Sure. Just pick obscure enough airports. The list of airports covered by the Essential Air Service program (government subsidies to maintain air service in communities where it otherwise wouldn't be profitable) is a good starting point, since those airports usually have limited connectivity.
So picking basically at random, we could start at Del Norte County Airport in California (CEC), which has one flight a day seven days a week to/from Oakland (OAK). We could travel to Tupelo Regional Airport (TUP) serving Tupelo, Mississippi, which only has flights to/from Nashville (BNA). So if we could fly CEC-OAK-BNA-TUP, that would be a 2-stop itinerary, but the only direct OAK-BNA flights are sold by Southwest, which does not interline with Contour airlines. In this case, it's possible to fly from CEC to TUP with only two stops, but not possible to book a single itinerary.
But if we pick different airports, we can find even more difficult ones. Start at CEC again but travel to L. M. Clayton Airport in Montana (OLF), which only has connections to Billings (BIL). There are no nonstop flights from OAK to BIL. The only way to fly between CEC and OLF, short of your own plane or a charter, is to fly a route with more than two stops, like CEC-OAK-SLC-BIL-OLF. That's a route that also can't be booked on a single ticket.

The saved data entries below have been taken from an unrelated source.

(** [log_holds rs cs j]: the journal [j] was opened on the records [rs] and then
    received the commands [cs].  [log_wait] is the answer a client has received
    for a command, [log_reads] a result that recovery may give after a crash. *)
Class DurableLog (J : Type) : Type := {
  log_enqueue_append : list byte → M J SandboxError nat;
  log_enqueue_replace : list byte → M J SandboxError nat;
  log_wait : nat → J → option (result SandboxError ());
  log_writes : J → J → Prop;
  log_reads : string → Z → Z → J → result SandboxError (list (list byte)) → Prop;
  log_holds : list (list byte) → list Command → J → Prop;
  log_append_ok rs cs r j :
    log_holds rs cs j → record_wf r →
    ∃ j', log_enqueue_append r j = (j', Ok (length cs)) ∧
      log_holds rs (cs ++ [Append r (length cs)]) j' ∧ ∀ i, log_wait i j' = log_wait i j;
  log_replace_ok rs cs rs' j :
    log_holds rs cs j → Forall record_wf rs' →
    length_z (concat rs') ≤ MAXIMUM_REPLACEMENT_BYTES →
    ∃ j', log_enqueue_replace (concat rs') j = (j', Ok (length cs)) ∧
      log_holds rs (cs ++ [Replace (concat rs') (length cs)]) j' ∧
      ∀ i, log_wait i j' = log_wait i j;
  log_replace_oversized contents j :
    MAXIMUM_REPLACEMENT_BYTES < length_z contents →
    ∃ e, log_enqueue_replace contents j = (j, Err e);
  log_writes_holds rs cs j j' : log_holds rs cs j → log_writes j j' → log_holds rs cs j';
  log_writes_wait rs cs j j' i r :
    log_holds rs cs j → log_writes j j' → log_wait i j = Some r → log_wait i j' = Some r;
  log_wait_prefix rs cs j i i' :
    log_holds rs cs j → (i' ≤ i)%nat → log_wait i j = Some (Ok tt) → log_wait i' j = Some (Ok tt);
  log_wait_submitted rs cs j i r :
    log_holds rs cs j → log_wait i j = Some r → (i < length cs)%nat;
  log_recovery path mb mr rs cs j r :
    log_holds rs cs j → log_reads path mb mr j r →
    ∃ k, (k ≤ length cs)%nat ∧
      (∀ i, log_wait i j = Some (Ok tt) → (i < k)%nat) ∧
      r = bounded path mb mr (records_of rs (take k cs))
}.

(** What clients of the log use to follow an append they wait for. *)
Section clients.
Context {J : Type} `{DurableLog J}.

Lemma bounded_Ok path mb mr rs records : bounded path mb mr rs = Ok records → records = rs.
Proof. unfold bounded. intros Hb. inv_ok Hb. congruence. Qed.

Definition answers_kept (j j' : J) : Prop := ∀ i r, log_wait i j = Some r → log_wait i j' = Some r.

(** The append [r] can no longer be acknowledged. *)
Definition doomed (j : J) (r : nat) : Prop :=
  ∃ r' error, (r' ≤ r)%nat ∧ log_wait r' j = Some (Err error).

Lemma doomed_mono j j' r : answers_kept j j' → doomed j r → doomed j' r.
Proof. intros Hkeep (r' & error & Hle & Hr'). exists r', error. split; [done|]. by apply Hkeep. Qed.

Lemma doomed_not_ok rs cs j r : log_holds rs cs j → doomed j r → log_wait r j ≠ Some (Ok tt).
Proof.
  intros Hh (r' & error & Hle & Hr') Hok.
  pose proof (log_wait_prefix rs cs j r r' Hh Hle Hok). congruence.
Qed.
End clients.

(** *** The implementation keeps the promise *)

Definition journal_holds (rs : list (list byte)) (cs : list Command) (j : DurableJournal) : Prop :=
  Forall record_wf rs ∧ Forall command_wf cs ∧ channels j = length cs ∧
  (∀ i c, cs !! i = Some c → completion_of c = i) ∧
  ∃ a fl, writer_inv (concat rs) cs (writer j) a fl.

Definition journal_reads (path : string) (mb mr : Z) (j : DurableJournal)
    (r : result SandboxError (list (list byte))) : Prop :=
  ∃ g, crash (disk (writer j)) g ∧ r = read_records path mb mr (Some g).

Lemma records_of_wf rs cs : Forall record_wf rs → Forall command_wf cs → Forall record_wf (records_of rs cs).
Proof.
  intros Hrs Hcs. revert rs Hrs. induction Hcs as [|c cs Hc _ IH]; intros rs Hrs; [done|].
  apply IH. destruct c as [r n|contents n]; simpl in *.
  - apply Forall_app. by repeat constructor.
  - destruct Hc as (rs' & -> & Hrs'). by rewrite split_inclusive_concat.
Qed.

Lemma contents_records rs cs :
  Forall record_wf rs → Forall command_wf cs →
  contents_of (concat rs) cs = concat (records_of rs cs).
Proof.
  intros Hrs Hcs. revert rs Hrs. induction Hcs as [|c cs Hc _ IH]; intros rs Hrs; [done|].
  unfold contents_of, records_of in *. simpl. destruct c as [r n|contents n]; simpl in *.
  - replace (concat rs ++ r) with (concat (rs ++ [r])) by (rewrite concat_app; simpl; by rewrite app_nil_r).
    apply IH. apply Forall_app. by repeat constructor.
  - destruct Hc as (rs' & -> & Hrs'). rewrite split_inclusive_concat by done. by apply IH.
Qed.

Lemma read_records_wf path mb mr rs part :
  Forall record_wf rs → NEWLINE ∉ part → length_z part < MAXIMUM_RECORD_BYTES →
  read_records path mb mr (Some (concat rs ++ part)) = bounded path mb mr rs.
Proof.
  intros Hrs Hpart Hlen. unfold read_records, bounded.
  rewrite (repair_spec path (concat rs) part) by (done || by apply terminated_concat).
  simpl. rewrite split_inclusive_concat by done.
  assert (existsb (λ r, (MAXIMUM_RECORD_BYTES <? length_z r) || bool_decide (r = [NEWLINE])) rs = false)
    as ->; [|by rewrite orb_false_r].
  apply not_true_iff_false. intros (r & Hr & Hbad)%existsb_exists.
  apply list_elem_of_In in Hr. rewrite Forall_forall in Hrs.
  destruct (Hrs r Hr) as (body & -> & _ & Hne & Hmax). simpl_guards.
  destruct Hbad as [Hbad|Hbad]; [lia|]. by destruct body as [|? []].
Qed.

Lemma torn_reads path mb mr rs cs m g :
  Forall record_wf rs → Forall command_wf cs → torn (concat rs) cs m g →
  ∃ k, (m ≤ k ≤ length cs)%nat ∧
    read_records path mb mr (Some g) = bounded path mb mr (records_of rs (take k cs)).
Proof.
  intros Hrs Hcs (k & part & Hk & -> & Hpart). exists k. split; [done|].
  rewrite contents_records by (try apply Forall_take; done).
  assert (0 < MAXIMUM_RECORD_BYTES) by done.
  apply read_records_wf; [by apply records_of_wf; [|apply Forall_take]| |];
    (destruct Hpart as [->|(r & c & n & Hc & -> & Hn)]; [done || set_solver|]);
    (pose proof (Forall_lookup_1 _ _ _ _ Hcs Hc) as (body & -> & Hnl & _ & Hmax));
    rewrite length_app in *; simpl in *.
  - rewrite take_app_le by lia. intros Hin. apply Hnl.
    apply (elem_of_sublist (take n body)); [done | apply sublist_take].
  - rewrite length_take, length_app. simpl. lia.
Qed.

Lemma find_seq {A} (l : list (nat * A)) m i :
  l.*1 = seq m (length l) → find (λ p, (p.1 =? m + i)%nat) l = l !! i.
Proof.
  revert m i. induction l as [|[x a] l IH]; intros m i; simpl; [done|].
  intros [= -> Hl]. destruct i as [|i]; simpl.
  - by rewrite Nat.add_0_r, Nat.eqb_refl.
  - rewrite (proj2 (Nat.eqb_neq _ _)) by lia. rewrite Nat.add_succ_r. by apply (IH (S m)).
Qed.

Lemma completion_ids cs :
  (∀ i c, cs !! i = Some c → completion_of c = i) → completion_of <$> cs = seq 0 (length cs).
Proof.
  intros Hids. apply list_eq. intros i. rewrite list_lookup_fmap.
  destruct (cs !! i) as [c|] eqn:Hc; simpl.
  - rewrite (Hids _ _ Hc). symmetry. apply lookup_seq. split; [done|]. by eapply lookup_lt_Some.
  - symmetry. apply lookup_seq_ge. by apply lookup_ge_None.
Qed.

(** The answers of the writer, by command: first the acknowledged ones. *)
Lemma answers rs cs j :
  journal_holds rs cs j →
  ∃ n errors, (n + length errors ≤ length cs)%nat ∧
    (∀ g, crash (disk (writer j)) g → torn (concat rs) cs n g) ∧
    Forall (λ e : result SandboxError (), ∃ m, e = Err m) errors ∧
    ∀ i, wait i j = (replicate n (Ok tt) ++ errors) !! i.
Proof.
  intros (Hrs & Hcs & Hch & Hids & a & fl & [Hsub (errors & Hcomp & Herr & Hall) _ Hcrash]).
  exists (length a), ((λ e : nat * result string (), map_err Runtime e.2) <$> errors).
  assert (length errors = length fl) as Hlen.
  { rewrite <- (length_fmap fst errors), Herr. apply length_fmap. }
  split_and!; [rewrite length_fmap, Hsub, !length_app; lia|done| |].
  - apply Forall_fmap. eapply Forall_impl; [exact Hall|]. intros [x r] [m Hr]. simpl in *. subst. eauto.
  - intros i. unfold wait.
    assert ((completions (writer j)).*1 = seq 0 (length (completions (writer j)))) as Hseq.
    { assert ((completions (writer j)).*1 = completion_of <$> (a ++ fl)) as Hfst.
      { rewrite Hcomp, !fmap_app, Herr. f_equal. unfold ok_completions.
        by rewrite <- list_fmap_compose. }
      assert (length (completions (writer j)) = length (a ++ fl)) as ->.
      { rewrite <- (length_fmap fst (completions (writer j))), Hfst. apply length_fmap. }
      pose proof (completion_ids cs Hids) as Hall_ids.
      rewrite Hsub, app_assoc, fmap_app, length_app, seq_app in Hall_ids.
      apply app_inj_1 in Hall_ids as [Hall_ids _]; [congruence|]. by rewrite length_fmap, length_seq. }
    pose proof (find_seq _ 0 i Hseq) as Hfind. simpl in Hfind. rewrite Hfind, Hcomp.
    unfold ok_completions. destruct (decide (i < length a)%nat) as [Hi|Hi].
    + rewrite !lookup_app_l by (rewrite ?length_fmap, ?length_replicate; lia).
      rewrite list_lookup_fmap, lookup_replicate_2 by lia.
      destruct (lookup_lt_is_Some_2 a i Hi) as [c ->]. done.
    + rewrite !lookup_app_r by (rewrite ?length_fmap, ?length_replicate; lia).
      rewrite length_fmap, length_replicate, list_lookup_fmap.
      by destruct (errors !! (i - length a)%nat) as [[]|].
Qed.

Lemma record_wf_check r : record_wf r → check_append r = Ok tt.
Proof.
  intros (body & -> & _ & Hne & Hmax). apply reject_if_Ok. rewrite last_snoc.
  rewrite bool_decide_false by (by destruct body). rewrite bool_decide_true by done. lia.
Qed.

Lemma replacement_check rs :
  Forall record_wf rs → length_z (concat rs) ≤ MAXIMUM_REPLACEMENT_BYTES →
  check_replace (concat rs) = Ok tt.
Proof.
  intros Hrs Hlen. apply reject_if_Ok. rewrite (proj2 (Z.ltb_ge _ _)) by lia. simpl.
  destruct (terminated_concat rs Hrs) as [->| ->]; [done|].
  by rewrite (bool_decide_true (Some NEWLINE = Some NEWLINE)), andb_false_r.
Qed.

Lemma enqueue_holds rs cs command j :
  journal_holds rs cs j → command_wf (command (length cs)) →
  completion_of (command (length cs)) = length cs →
  ∃ j', enqueue command j = (j', length cs) ∧ journal_holds rs (cs ++ [command (length cs)]) j' ∧
    ∀ i, wait i j' = wait i j.
Proof.
  intros (Hrs & Hcs & Hch & Hids & a & fl & Hinv) Hwf Hid. unfold enqueue. rewrite Hch.
  eexists. split; [done|]. split; [|done]. split_and!; simpl.
  - done.
  - apply Forall_app. by repeat constructor.
  - rewrite length_app. simpl. lia.
  - intros i c [Hc|[Hi Hc]]%lookup_app_Some; [by apply Hids|].
    apply list_lookup_singleton_Some in Hc as [Hz <-]. rewrite Hid. lia.
  - exists a, fl. by apply send_inv.
Qed.

Lemma enqueue_append_holds rs cs r j :
  journal_holds rs cs j → record_wf r →
  ∃ j', enqueue_append r j = (j', Ok (length cs)) ∧
    journal_holds rs (cs ++ [Append r (length cs)]) j' ∧ ∀ i, wait i j' = wait i j.
Proof.
  intros Hj Hr. destruct (enqueue_holds rs cs (Append r) j Hj Hr eq_refl) as (j' & Henq & Hrest).
  exists j'. split; [|done]. unfold enqueue_append, mbind, M_bind, M_lift, M_state.
  by rewrite record_wf_check, Henq.
Qed.

Lemma enqueue_replace_holds rs cs rs' j :
  journal_holds rs cs j → Forall record_wf rs' →
  length_z (concat rs') ≤ MAXIMUM_REPLACEMENT_BYTES →
  ∃ j', enqueue_replace (concat rs') j = (j', Ok (length cs)) ∧
    journal_holds rs (cs ++ [Replace (concat rs') (length cs)]) j' ∧ ∀ i, wait i j' = wait i j.
Proof.
  intros Hj Hrs' Hlen.
  destruct (enqueue_holds rs cs (Replace (concat rs')) j Hj) as (j' & Henq & Hrest);
    [by exists rs'|done|].
  exists j'. split; [|done]. unfold enqueue_replace, mbind, M_bind, M_lift, M_state.
  by rewrite replacement_check, Henq.
Qed.

Lemma journal_recovery path mb mr rs cs j r :
  journal_holds rs cs j → journal_reads path mb mr j r →
  ∃ k, (k ≤ length cs)%nat ∧ (∀ i, wait i j = Some (Ok tt) → (i < k)%nat) ∧
    r = bounded path mb mr (records_of rs (take k cs)).
Proof.
  intros Hj (g & Hg & ->).
  destruct (answers rs cs j Hj) as (n & errors & _ & Hcrash & Herr & Hw).
  destruct Hj as (Hrs & Hcs & _).
  destruct (torn_reads path mb mr rs cs n g Hrs Hcs (Hcrash g Hg)) as (k & Hk & Hread).
  exists k. split; [lia|]. split; [|done]. intros i Hi. rewrite Hw in Hi.
  destruct (decide (i < n)%nat) as [|Hge]; [lia|].
  rewrite lookup_app_r in Hi by (rewrite length_replicate; lia).
  pose proof (Forall_lookup_1 _ _ _ _ Herr Hi) as [m Hm]. done.
Qed.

I'm not aware of a tool for finding such city pairs besides picking airports that are likely to have poor connectivity. The OpenFlights database could be a good starting point if you wanted to automate the process of searching for such city pairs yourself, but the routes data is out of date. Putting cities into FlightAware can help too, to find current flights between two airports regardless of airline.